Harford Ins. Co. v. Lilly Cab Corp.
632 EDA 2016
| Pa. Super. Ct. | Nov 17, 2016Background
- Harford Insurance Company a/s/o Clean and Polish filed a petition to enforce a December 17, 2014 settlement and obtained an order (Jan. 25, 2016) requiring IOA and Spectrum to pay $5,000 plus interest and $1,180 in attorneys’ fees.
- The writ of summons and petition to enforce were filed November 20, 2015; Pinelands Insurance Company was in liquidation under an administrative order issued Sept. 3, 2015.

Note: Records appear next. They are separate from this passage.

(* ===== verification/Parcel.v ===== *)
(** The container of messages of the binder ([Parcel.cpp]): a growing block of
    bytes, written and read at a position, with the places of the objects in
    it.

    Modelled are the parcels that own their memory, with everything that is
    written and read in bytes, and the search for objects.  [size_t] has 32
    bits.  Memory is the list of its bytes up to the capacity; what an
    allocation finds in new memory is part of its answer, [None] when it
    fails. *)

From S2P Require Import Prelude.

Module PA.

Definition NO_ERROR : Z := 0.
Definition NO_MEMORY : Z := -12.
Definition BAD_VALUE : Z := -22.
Definition NOT_ENOUGH_DATA : Z := -61.

Abbreviation answer := (option (nat → Z)).

Record Parcel := mkParcel {
  mError : Z; mData : option (list Z); mDataSize : Z; mDataPos : Z;
  mObjects : list Z; mNextObjectHint : Z; mFdsKnown : bool }.

(** The capacity is the size of the block. *)
Definition block (p : Parcel) : list Z := match mData p with Some d => d | None => [] end.
Definition mDataCapacity (p : Parcel) : Z := Z.of_nat (length (block p)).

Definition set_data (p : Parcel) (d : list Z) : Parcel :=
  mkParcel (mError p) (Some d) (mDataSize p) (mDataPos p) (mObjects p) (mNextObjectHint p) (mFdsKnown p).
Definition set_error (p : Parcel) (e : Z) : Parcel :=
  mkParcel e (mData p) (mDataSize p) (mDataPos p) (mObjects p) (mNextObjectHint p) (mFdsKnown p).
Definition set_size (p : Parcel) (n : Z) : Parcel :=
  mkParcel (mError p) (mData p) n (mDataPos p) (mObjects p) (mNextObjectHint p) (mFdsKnown p).
Definition set_pos (p : Parcel) (n : Z) : Parcel :=
  mkParcel (mError p) (mData p) (mDataSize p) n (mObjects p) (mNextObjectHint p) (mFdsKnown p).
Definition set_hint (p : Parcel) (n : Z) : Parcel :=
  mkParcel (mError p) (mData p) (mDataSize p) (mDataPos p) (mObjects p) n (mFdsKnown p).

Definition initState : Parcel := mkParcel NO_ERROR None 0 0 [] 0 true.

Definition PAD_SIZE (s : Z) : Z := Z.land (u32 (s + 3)) (Z.shiftl (Z.ones 30) 2).

(** Reading and writing memory at a position of the block. *)
Definition load (p : Parcel) (pos n : Z) : outcome (list Z) :=
  if pos + n <=? mDataCapacity p then Returned (take (Z.to_nat n) (drop (Z.to_nat pos) (block p))) else Undefined.
Definition store (p : Parcel) (pos : Z) (l : list Z) : outcome Parcel :=
  if pos + Z.of_nat (length l) <=? mDataCapacity p
  then Returned (match mData p with
                 | Some d => set_data p (take (Z.to_nat pos) d ++ l ++ drop (Z.to_nat pos + length l) d)
                 | None => p
                 end)
  else Undefined.

Definition resized (d : list Z) (n : Z) (junk : nat → Z) : list Z :=
  take (Z.to_nat n) d ++ (junk <$> seq 0 (Z.to_nat n - length d)).

(** ** Sizes and positions *)

Definition dataSize (p : Parcel) : Z := if mDataPos p <? mDataSize p then mDataSize p else mDataPos p.
Definition dataAvail (p : Parcel) : Z := u32 (dataSize p - mDataPos p).
Definition setDataPosition (p : Parcel) (pos : Z) : Parcel := set_hint (set_pos p pos) 0.

(** The objects that are left when the data shrinks to [desired]. *)
Fixpoint keep_objects (objs : list Z) (n : nat) (desired : Z) : nat :=
  match n with
  | O => O
  | S n' => if nth n' objs 0 <? desired then n else keep_objects objs n' desired
  end.
Definition objects_left (p : Parcel) (desired : Z) : nat :=
  if desired <? mDataSize p then (if desired =? 0 then O else keep_objects (mObjects p) (length (mObjects p)) desired)
  else length (mObjects p).

(** [continueWrite] of a parcel that owns its memory.  [is_fd]: whether one of
    the objects that are dropped is a file descriptor. *)
Definition continueWrite (is_fd : Z → bool) (p : Parcel) (desired : Z) (al : answer) : Z * Parcel :=
  match mData p with
  | Some d =>
      let n := objects_left p desired in
      let p1 := if (n <? length (mObjects p))%nat
                then mkParcel (mError p) (mData p) (mDataSize p) (mDataPos p) (take n (mObjects p)) 0
                              (mFdsKnown p && negb (existsb is_fd (drop n (mObjects p))))
                else p in
      if mDataCapacity p <? desired then
        match al with
        | Some junk => (NO_ERROR, set_data p1 (resized d desired junk))
        | None => (NO_MEMORY, set_error p1 NO_MEMORY)
        end
      else
        let p2 := if desired <? mDataSize p1 then set_size p1 desired else p1 in
        (NO_ERROR, if desired <? mDataPos p2 then set_pos p2 desired else p2)
  | None =>
      match al with
      | Some junk => (NO_ERROR, set_pos (set_size (set_data p (resized [] desired junk)) 0) 0)
      | None => (NO_MEMORY, set_error p NO_MEMORY)
      end
  end.

Section fds.
Context (is_fd : Z → bool).

Definition setDataSize (p : Parcel) (size : Z) (al : answer) : Z * Parcel :=
  let '(err, p1) := continueWrite is_fd p size al in
  (err, if err =? NO_ERROR then set_size p1 size else p1).

Definition setDataCapacity (p : Parcel) (size : Z) (al : answer) : Z * Parcel :=
  if mDataCapacity p <? size then continueWrite is_fd p size al else (NO_ERROR, p).

Definition growData (p : Parcel) (len : Z) (al : answer) : Z * Parcel :=
  let newSize := u32 (u32 (mDataSize p + len) * 3) / 2 in
  if newSize <=? mDataSize p then (NO_MEMORY, p) else continueWrite is_fd p newSize al.

(** ** Writing *)

Definition finishWrite (p : Parcel) (len : Z) : Parcel :=
  let p1 := set_pos p (u32 (mDataPos p + len)) in
  if mDataSize p1 <? mDataPos p1 then set_size p1 (mDataPos p1) else p1.

(** The label [restart_write] of a write of [len] bytes, which is reached
    directly or after [growData]. *)
Definition with_room (p : Parcel) (len : Z) (al : answer) {A} (restart_write : Parcel → outcome A) (fail : Z → Parcel → outcome A) : outcome A :=
  if u32 (mDataPos p + len) <=? mDataCapacity p then restart_write p
  else let '(err, p1) := growData p len al in if err =? NO_ERROR then restart_write p1 else fail err p1.

Definition writeUnpadded (p : Parcel) (l : list Z) (al : answer) : outcome (Z * Parcel) :=
  let len := Z.of_nat (length l) in
  let end_ := u32 (mDataPos p + len) in
  if end_ <? mDataPos p then Returned (BAD_VALUE, p)
  else with_room p len al
         (λ p, let! p1 := store p (mDataPos p) l in Returned (NO_ERROR, finishWrite p1 len))
         (λ err p, Returned (err, p)).

(** The mask of the last word keeps its first bytes; [n] of them are cleared. *)
Definition mask_end (p : Parcel) (pos n : Z) : outcome Parcel :=
  let! w := load p pos 4 in store p pos (take (4 - Z.to_nat n) w ++ replicate (Z.to_nat n) 0).

(** A place to write to, or a null pointer. *)
Definition writeInplace (p : Parcel) (len : Z) (al : answer) : outcome (option Z * Parcel) :=
  let padded := PAD_SIZE len in
  if u32 (mDataPos p + padded) <? mDataPos p then Returned (None, p)
  else with_room p padded al
         (λ p, let data := mDataPos p in
               let! p1 := if negb (padded =? len) then mask_end p (data + padded - 4) (padded - len) else Returned p in
               Returned (match mData p1 with Some _ => Some data | None => None end, finishWrite p1 padded))
         (λ _ p, Returned (None, p)).

Definition write (p : Parcel) (l : list Z) (al : answer) : outcome (Z * Parcel) :=
  let! (d, p1) := writeInplace p (Z.of_nat (length l)) al in
  match d with
  | Some d => let! p2 := store p1 d l in Returned (NO_ERROR, p2)
  | None => Returned (mError p1, p1)
  end.

(** A value of [n] bytes. *)
Definition writeAligned (n : nat) (p : Parcel) (val : Z) (al : answer) : outcome (Z * Parcel) :=
  with_room p (Z.of_nat n) al
    (λ p, let! p1 := store p (mDataPos p) (le_bytes n val) in Returned (NO_ERROR, finishWrite p1 (Z.of_nat n)))
    (λ err p, Returned (err, p)).

Definition writeInt32 := writeAligned 4.
Definition writeInt64 := writeAligned 8.

(** [val] is the array, or a null pointer.  The answers of both writes. *)
Definition writeByteArray (p : Parcel) (val : option (list Z)) (al al2 : answer) : outcome (Z * Parcel) :=
  match val with
  | None => writeAligned 4 p (-1) al
  | Some l => let! (ret, p1) := writeAligned 4 p (Z.of_nat (length l)) al in
              if ret =? NO_ERROR then write p1 l al2 else Returned (ret, p1)
  end.

Definition writeCString (p : Parcel) (s : cstring) (al : answer) : outcome (Z * Parcel) := write p (s ++ [0]) al.

Definition writeString8 (p : Parcel) (s : list Z) (al al2 : answer) : outcome (Z * Parcel) :=
  let! (err, p1) := writeInt32 p (Z.of_nat (length s)) al in
  if (0 <? Z.of_nat (length s)) && (err =? NO_ERROR) then write p1 (s ++ [0]) al2 else Returned (err, p1).

(** The bytes of 16-bit units. *)
Definition units_bytes (l : list Z) : list Z := concat (le_bytes 2 <$> l).

Definition writeString16 (p : Parcel) (str : option (list Z)) (al al2 : answer) : outcome (Z * Parcel) :=
  match str with
  | None => writeInt32 p (-1) al
  | Some l =>
      let! (err, p1) := writeInt32 p (Z.of_nat (length l)) al in
      if err =? NO_ERROR then
        let len := u32 (Z.of_nat (length l) * 2) in
        let! (data, p2) := writeInplace p1 (u32 (len + 2)) al2 in
        match data with
        | Some data =>
            let! p3 := store p2 data (take (Z.to_nat len) (units_bytes l)) in
            let! p4 := store p3 (data + len) [0; 0] in
            Returned (NO_ERROR, p4)
        | None => Returned (mError p2, p2)
        end
      else Returned (err, p1)
  end.

End fds.

(** ** Reading *)

Definition read_room (p : Parcel) (len : Z) : bool :=
  (mDataPos p <=? u32 (mDataPos p + PAD_SIZE len)) && (u32 (mDataPos p + PAD_SIZE len) <=? mDataSize p) && (len <=? PAD_SIZE len).

Definition read (p : Parcel) (len : Z) : outcome (Z * list Z * Parcel) :=
  if read_room p len
  then let! l := load p (mDataPos p) len in Returned (NO_ERROR, l, set_pos p (u32 (mDataPos p + PAD_SIZE len)))
  else Returned (NOT_ENOUGH_DATA, [], p).

(** The place of the data, or a null pointer. *)
Definition readInplace (p : Parcel) (len : Z) : option Z * Parcel :=
  if read_room p len then (Some (mDataPos p), set_pos p (u32 (mDataPos p + PAD_SIZE len))) else (None, p).

(** The value of [n] bytes, if there are as many. *)
Definition readAligned (n : nat) (p : Parcel) : outcome (option Z * Parcel) :=
  if u32 (mDataPos p + Z.of_nat n) <=? mDataSize p
  then let! l := load p (mDataPos p) (Z.of_nat n) in Returned (Some (le l), set_pos p (u32 (mDataPos p + Z.of_nat n)))
  else Returned (None, p).

Definition s64 (x : Z) : Z := (x + 2 ^ 63) mod 2 ^ 64 - 2 ^ 63.

(** The functions that answer 0 when there is no value. *)
Definition readInt32 (p : Parcel) : outcome (Z * Parcel) :=
  let! (v, p1) := readAligned 4 p in Returned (s32 (default 0 v), p1).
Definition readInt64 (p : Parcel) : outcome (Z * Parcel) :=
  let! (v, p1) := readAligned 8 p in Returned (s64 (default 0 v), p1).

(** [memchr] for 0: the number of characters before it.  Looking past the
    memory is undefined. *)
Fixpoint memchr0 (l : list Z) (n : nat) : outcome (option nat) :=
  match n with
  | O => Returned None
  | S n' =>
    match l with
    | [] => Undefined
    | c :: l' => if c =? 0 then Returned (Some O) else let! k := memchr0 l' n' in Returned (S <$> k)
    end
  end.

- Appellants (Insurance Office of America and Spectrum) claimed they were never served and were not parties to any underlying litigation; they also argued the matter should have been deferred because of Pinelands’ liquidation.
- Appellants filed a timely notice of appeal on Feb. 19, 2016 and a motion for reconsideration on Feb. 17, 2016; the trial court entered a purported nunc pro tunc grant of reconsideration and vacated its January 25 order on March 17, 2016—after the 30-day period and after appeal was filed.

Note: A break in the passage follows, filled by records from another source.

Lemma entries_written p4 w4 : good p4 → base p4 = base p3 → mAllowFds p4 = mAllowFds p → mObjectsSize p + Z.of_nat (length B) ≤ objects_room p4 → moved p w p4 w4 (λ _, 0) →
  dups (trace w4) = dups (trace w) → wp (append_objects p4 NO_ERROR (place_of p offset <$> B)) (part_result p src offset len B w) w4.
Proof.
  assert (PA.SIZEOF_object = 16) as H16 by done. destruct HB as [lo HB']. destruct (good_wf _ Hg) as [P1 P2 P3].
  intros Hg4 Hb4 Hall4 Hroom4 Hm4 Hd4. assert (mObjects p4 = mObjects p) as Ho4 by (unfold mObjects; by rewrite Hb4).
  assert (held p4 = held p) as Hh4 by (rewrite <- Hh; unfold held, mObjects; by rewrite Hb4).
  eapply run_mono; [apply append_objects_steps; [done| |]|].
  - rewrite Ho4, Hb4, Hsize. apply (placed_app _ _ _ (PA.mDataSize (base p))); [by apply Hg|].
    pose proof (placed_shift (PA.mDataSize (base p) - offset) B offset (offset + len) (placed_part B lo _ offset (offset + len) HB' ltac:(lia) Hin)) as Hs.
    replace (place_of p offset <$> B) with ((λ x, x + (PA.mDataSize (base p) - offset)) <$> B) by (apply list_fmap_ext; intros; unfold place_of; lia).
    replace (offset + (PA.mDataSize (base p) - offset)) with (PA.mDataSize (base p)) in Hs by lia.
    replace (offset + len + (PA.mDataSize (base p) - offset)) with (PA.mDataSize (base p) + len) in Hs by lia. done.
  - unfold mObjectsSize in *. rewrite Ho4, length_fmap. done.
  - intros r w5 (Hst & Hg5 & [B1 B2 B3 B4 B5] & (l & Hl & Hdup) & Herr). rewrite Hb4, Hsize in B2.
    assert (Forall (λ off, obj_at (base p4) (place_of p offset off) = obj_at (base src) off) B) as Hobjs.
    { rewrite Forall_forall in *. intros off Hoff. specialize (Hin off Hoff). cbn in Hin. rewrite Hb4. apply part_object with len; try done; try apply Hg; lia. }
    split; [|split; [done|right; split]].
    { apply (moved_trans _ _ _ _ _ _ _ _ _ Hm4 Hst). intros x. rewrite Hh4. lia. }
    { rewrite Herr, Hall4. assert (objs_at (base p4) (place_of p offset <$> B) = objs_at (base src) B) as ->; [|done].
      unfold objs_at. rewrite <- list_fmap_compose. apply Forall_fmap_ext_1. exact Hobjs. }
    pose proof (PA.contents_length _ (good_wf _ Hg)) as Hcl. constructor; [done|by rewrite B1, Ho4| | |].
    + rewrite contents_before by lia. rewrite B4.
      2: { apply Forall_fmap. eapply Forall_impl; [exact Hin|]. intros x. unfold place_of. cbn. lia. }
      rewrite Hb4, <- contents_before by lia. rewrite Hcon. by rewrite take_app_length' by lia.
    + intros i Hi Hno. unfold PA.contents at 1. rewrite lookup_take_lt by lia. rewrite B5.
      2: { apply Forall_fmap. rewrite Forall_forall in *. intros off Hoff. specialize (Hobjs off Hoff). specialize (Hno off Hoff). cbn in *. rewrite Hobjs. intros Hfd. specialize (Hno Hfd). unfold place_of. lia. }
      rewrite Hb4. transitivity (PA.contents (base p3) !! Z.to_nat (PA.mDataSize (base p) + i)); [unfold PA.contents; by rewrite lookup_take_lt by lia|].
      rewrite Hcon, lookup_app_r by lia. unfold part_of, PA.contents at 2. rewrite lookup_take_lt, lookup_drop by lia. rewrite lookup_take_lt by lia. f_equal. lia.
    + exists l. split; [by rewrite Hl, Hd4|]. apply (duplicated_map (place_of p offset) _ _ (obj_at (base p4)) (obj_at (base r.2))); [|done].
      eapply Forall_impl; [exact Hobjs|]. by intros off ->.
Qed.

(** The end of [appendFrom]. *)
Lemma entries_appended w3 : (mObjectsSize p + Z.of_nat (length B) + 2) * 12 < 2 ^ 32 → moved p w p3 w3 (λ _, 0) → dups (trace w3) = dups (trace w) →
  wp (let more := mObjectsCapacity p3 <? mObjectsSize p3 + Z.of_nat (length B) in
      let newSize := u32 (u32 (mObjectsSize p3 + Z.of_nat (length B)) * 3) / 2 in
      objects ← (if more then o ← malloc (u32 (newSize * 4)); mret (bool_decide (is_Some o)) else mret true);
      if (objects : bool) then
        append_objects (if more then set_room p3 newSize newSize else p3) NO_ERROR ((λ off, u32 (off - offset + PA.mDataSize (base p))) <$> B)
      else mret (NO_MEMORY, p3))
    (part_result p src offset len B w) w3.
Proof.
  intros Hn Hm Hd3. assert (PA.SIZEOF_object = 16) as H16 by done. destruct (good_wf _ Hg) as [P1 P2 P3].
  assert (mObjectsSize p3 = mObjectsSize p) as Hsz3 by (unfold mObjectsSize; by rewrite Hobj). rewrite Hsz3. cbv zeta.
  set (more := mObjectsCapacity p3 <? _). set (newSize := _ / 2).
  assert (((λ off, u32 (off - offset + PA.mDataSize (base p))) <$> B) = place_of p offset <$> B) as ->.
  { apply list_fmap_ext. intros i off Hi. pose proof Hin as Hin'. rewrite Forall_lookup in Hin'. specialize (Hin' _ _ Hi). cbn in Hin'. unfold place_of. destruct Hin' as [Hi1 Hi2]. apply u32_small. lia. }
  apply run_bind. eapply (run_mono _ (λ ok w', (ok = false → more = true) ∧ moved p w p3 w' (λ _, 0) ∧ dups (trace w') = dups (trace w))).
  { destruct more; [|by apply run_ret]. apply run_bind. eapply run_mono; [apply wp_dups; [apply kd_malloc|apply malloc_acts]|]. intros o w4 [[_ Ha] Hk]. apply run_ret. split; [done|]. split; [|congruence].
    apply (moved_trans _ _ _ _ _ _ _ _ _ Hm (acts_moved p3 w3 p3 w4 _ Ha (conj eq_refl eq_refl))). intros; lia. }
  intros ok w4 (Hok & Hm4 & Hd4). destruct ok.
  - destruct more eqn:Hmore.
    + assert (mObjectsSize p + Z.of_nat (length B) ≤ newSize) as Hle by (unfold newSize, mObjectsSize in *; rewrite (u32_small (_ + _)), u32_small by lia; Z.div_mod_to_equations; lia).
      apply entries_written; try done; [apply set_room_good; [done|lia]|]. apply (moved_memory _ _ _ _ _ _ Hm4). done.
    + apply Z.ltb_ge in Hmore. apply entries_written; try done. rewrite (good_room _ Hg3). lia.
  - apply run_ret. split; [|split; [done|left; split; [done|]]]; [|split; [done|split; [done|by right]]]. apply (moved_ext _ _ _ _ _ _ Hm4). intros r. cbn [snd]. rewrite Hh. lia.
Qed.
End part.

(** C14: a part of another parcel whose objects are whole, appended to one that
    owns its memory and whose position is its end, goes to the end.  The
    data before it stays; every byte of the part outside of a descriptor's object is
    the source's; its objects are at their new places, the parcel holding
    references of its own to them; and each descriptor of the part, in order, was
    duplicated once, its copy being the descriptor of the duplicate, which the
    parcel owns unless the duplication failed: then the copy is the negative
    answer, owns nothing, and the call says nothing of it.  The answer is
    FDS_NOT_ALLOWED exactly when there is a descriptor and the parcel does not
    allow them.  Without memory the objects stay those before, nothing is
    duplicated, and the part is absent or there without its objects. *)
Theorem appendFrom_appends p src offset len w : good p → at_end p → PA.mDataPos (base p) = PA.mDataSize (base p) →
  PA.wf (base src) → placed (mObjects src) 0 (PA.mDataSize (base src)) → 0 ≤ offset → 0 < len → offset + len ≤ PA.mDataSize (base src) →
  Forall (λ off, off + SIZEOF_object ≤ offset + len) (objects_in src offset len) → room_for p len → (mObjectsSize p + mObjectsSize src + 2) * 12 < 2 ^ 32 →
  wp (appendFrom p src offset len) (part_result p src offset len (objects_in src offset len) w) w.
Proof.
  intros Hg He Hend Hwf Hpl H0 Hlen Hsrc Hwhole [Hr1 Hr2] Hn. assert (PA.SIZEOF_object = 16) as H16 by done.
  destruct (good_wf _ Hg) as [P1 P2 P3]. pose proof Hwf as [W1 W2 W3]. unfold appendFrom.
  rewrite (proj2 (Z.eqb_neq len 0)), (proj2 (Z.ltb_ge (PA.mDataSize (base src)) offset)), (proj2 (Z.ltb_ge (PA.mDataSize (base src)) len)) by lia.
  rewrite (u32_small (offset + len)), (proj2 (Z.ltb_ge (PA.mDataSize (base src)) (offset + len))) by lia. cbn [orb].
  pose proof (range_taken offset (offset + len) (mObjects src) _ _ Hpl ltac:(lia)) as Hrange. destruct (index_range _ _ _ _ _) as [f l].
  destruct Hrange as (A & B & C & Hobjs & HA & HB & HC & Hnum & Htake).
  assert (objects_in src offset len = B) as HinB by (unfold objects_in; rewrite Hobjs; by apply filter_range).
  rewrite HinB in *. rewrite Hnum in *. rewrite (u32_small (PA.mDataSize (base p) + len)) by lia.
  apply run_bind. eapply (run_mono _ (λ r w', same_parcel p r.2 ∧ moved p w r.2 w' (λ _, 0) ∧
    (r.1 = NO_ERROR ∧ PA.mDataPos (base p) + len ≤ PA.mDataCapacity (base r.2) ∨ r.1 = NO_MEMORY) ∧ dups (trace w') = dups (trace w))).
  { destruct (Z.ltb_spec (PA.mDataCapacity (base p)) (PA.mDataSize (base p) + len)).
    - eapply run_mono; [apply wp_dups; [apply kd_growData|apply growData_room; [done|done|split; lia|lia]]|]. intros r w1 [(Hm & Hsp & _ & _ & Hc) Hk]. split_and!; try done. tauto.
    - apply run_ret. split; [by apply same_parcel_refl|]. split; [apply moved_refl|]. split; [|done]. left. cbn [fst snd]. split; [done|lia]. }
  intros [err p1] w1 (Hsp & Hm & Hc & Hd1). cbn [fst snd] in *. destruct Hc as [[-> Hcap]| ->]; cbn [negb Z.eqb].
  2: { apply run_ret. split; [|split; [apply Hsp|left; split; [done|]]]; [|split; [apply (PA.sd_objects _ _ (sp_data _ _ Hsp))|split; [done|left; apply (PA.sd_contents _ _ (sp_data _ _ Hsp))]]]. apply (moved_ext _ _ _ _ _ _ Hm). intros r. cbn [snd]. rewrite (sp_held _ _ Hsp). lia. }
  apply run_bind. eapply wp_run; [apply PA.load_ok; lia|]. fold (part_of src offset len).
  assert (Z.of_nat (length (part_of src offset len)) = len) as Hdl by (unfold part_of, PA.mDataCapacity in *; rewrite length_take, length_drop; lia).
  pose proof (part_copied p p1 w w1 (part_of src offset len) Hg He Hend Hsp Hm ltac:(lia) ltac:(lia)) as Hcopy. rewrite Hdl in Hcopy.
  apply run_bind. eapply run_mono; [apply wp_dups; [apply kd_store|apply (wp_map_inv _ _ _ _ Hcopy)]|]. cbv beta zeta. intros p2 w3. set (p3 := set_base p2 _). intros [(Hm3 & Hg3 & Hh3 & Ho3 & Hall3 & _ & _ & Hcon & Hsize) Hd3].
  rewrite Hd1 in Hd3.
  clearbody p3. assert (good p3) as Hgood by exact Hg3. destruct (Z.ltb_spec 0 (Z.of_nat (length B))) as [Hpos|Hpos].
  - rewrite Htake by (intros ->; cbn in Hpos; lia). rewrite Hend.
    rewrite Hobjs in Hpl. destruct (placed_right _ _ _ _ Hpl) as [lo HBC].
    apply (entries_appended p src p3 offset len B w); try done; try lia; [exists lo; by eapply placed_left| |].
    + rewrite Forall_forall in *. intros x Hx. specialize (HB x Hx). specialize (Hwhole x Hx). cbn in *. lia.
    + unfold mObjectsSize in *. rewrite Hobjs, !length_app in Hn. lia.
  - destruct B as [|? ?]; [|cbn in Hpos; lia]. apply run_ret. split; [|split; [done|right; split; [done|]]].
    + apply (moved_ext _ _ _ _ _ _ Hm3). intros r. cbn [snd]. rewrite Hh3. lia.
    + pose proof (PA.contents_length _ (good_wf _ Hg)). constructor; cbn [snd]; [done|by rewrite app_nil_r| | |by exists []].
      * rewrite Hcon. by rewrite take_app_length' by lia.
      * intros i Hi _. rewrite Hcon, lookup_app_r by lia. unfold part_of, PA.contents at 2. rewrite lookup_take_lt, lookup_drop, lookup_take_lt by lia. f_equal. lia.
Qed.
End PO.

- This Superior Court panel concluded the trial court lacked jurisdiction to vacate its order after the appeal/30-day period, vacated the Jan. 25 order, and remanded for the trial court to properly address appellants’ jurisdictional and deferral arguments and resolve the motion for reconsideration.
Issues
| Issue | Plaintiff's Argument (Harford) | Defendant's Argument (IOA / Spectrum) | Held |
|---|---|---|---|
| Personal jurisdiction / service of process | Appellee asserted settlement enforcement was proper and judgment against appellants was authorized. | Appellants said they were never served and were not parties, so the court lacked personal jurisdiction to enter the Jan. 25 order. | Court declined to affirm enforcement; remanded for consideration of appellants’ jurisdictional claims. |
| Validity/enforceability of settlement order | Settlement and award were properly entered Dec. 17 and enforced Jan. 25. | Settlement enforcement should not proceed where defendants were not served and where liquidation/deferral applied. | Court vacated prior enforcement order and remanded for further proceedings. |
| Trial court's ability to grant reconsideration after appeal/30 days | (Implicit) Trial court acted within discretion to reconsider. | Appellants argued the trial court lost jurisdiction once appeal was filed and 30 days expired. | Court held trial court lacked jurisdiction to grant reconsideration on March 17, 2016 because it was beyond 30 days and after notice of appeal; remand required for proper disposition. |
| Effect of Pinelands’ liquidation / administrative deferral order | Enforcement should proceed against those responsible despite liquidation. | Appellants argued the Sept. 3, 2015 administrative order required deferral of matters involving Pinelands or its insureds, so the petition should have been deferred. | Court noted the deferred status issue and remanded for the trial court to consider and apply the administrative liquidation order. |
Key Cases Cited
- PNC Bank, N.A. v. Unknown Heirs, 929 A.2d 219 (Pa. Super. 2007) (discussing trial court authority to modify or rescind orders under 42 Pa.C.S. § 5505)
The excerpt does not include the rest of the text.